▶ _ASSIGNMENT_
From the entries, copy every line that carries the string "targetAudience".

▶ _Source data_

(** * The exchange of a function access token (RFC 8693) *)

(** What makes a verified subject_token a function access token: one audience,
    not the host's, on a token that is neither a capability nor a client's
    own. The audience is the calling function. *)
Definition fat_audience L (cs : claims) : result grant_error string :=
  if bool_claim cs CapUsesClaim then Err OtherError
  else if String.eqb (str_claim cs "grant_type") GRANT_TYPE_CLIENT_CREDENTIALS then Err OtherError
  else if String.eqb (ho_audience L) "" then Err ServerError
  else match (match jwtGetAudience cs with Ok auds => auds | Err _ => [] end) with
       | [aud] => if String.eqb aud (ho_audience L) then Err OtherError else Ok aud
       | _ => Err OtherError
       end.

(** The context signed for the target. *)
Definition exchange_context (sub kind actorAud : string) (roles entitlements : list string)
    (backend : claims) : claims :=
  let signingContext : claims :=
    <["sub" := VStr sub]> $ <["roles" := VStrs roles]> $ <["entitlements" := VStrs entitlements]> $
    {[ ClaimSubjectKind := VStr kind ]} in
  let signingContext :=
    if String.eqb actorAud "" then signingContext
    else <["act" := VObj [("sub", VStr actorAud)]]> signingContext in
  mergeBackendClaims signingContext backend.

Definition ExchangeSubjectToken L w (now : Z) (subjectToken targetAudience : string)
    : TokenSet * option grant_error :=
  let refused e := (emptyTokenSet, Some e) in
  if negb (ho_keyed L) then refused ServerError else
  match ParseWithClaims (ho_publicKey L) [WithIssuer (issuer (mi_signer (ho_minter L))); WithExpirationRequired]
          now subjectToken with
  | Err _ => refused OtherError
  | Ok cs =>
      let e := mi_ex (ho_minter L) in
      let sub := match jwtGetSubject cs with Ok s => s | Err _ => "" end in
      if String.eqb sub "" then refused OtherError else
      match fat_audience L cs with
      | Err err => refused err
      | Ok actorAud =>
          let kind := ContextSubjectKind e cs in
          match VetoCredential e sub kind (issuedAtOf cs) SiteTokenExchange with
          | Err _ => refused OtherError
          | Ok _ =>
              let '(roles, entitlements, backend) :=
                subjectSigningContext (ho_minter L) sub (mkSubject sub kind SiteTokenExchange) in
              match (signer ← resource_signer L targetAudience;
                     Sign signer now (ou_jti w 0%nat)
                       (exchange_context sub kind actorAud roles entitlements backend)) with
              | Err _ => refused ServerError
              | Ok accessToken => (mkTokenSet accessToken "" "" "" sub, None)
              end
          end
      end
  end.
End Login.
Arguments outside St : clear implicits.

▶ _ANSWER FOR THE TASK_
Definition ExchangeSubjectToken L w (now : Z) (subjectToken targetAudience : string)
              match (signer ← resource_signer L targetAudience;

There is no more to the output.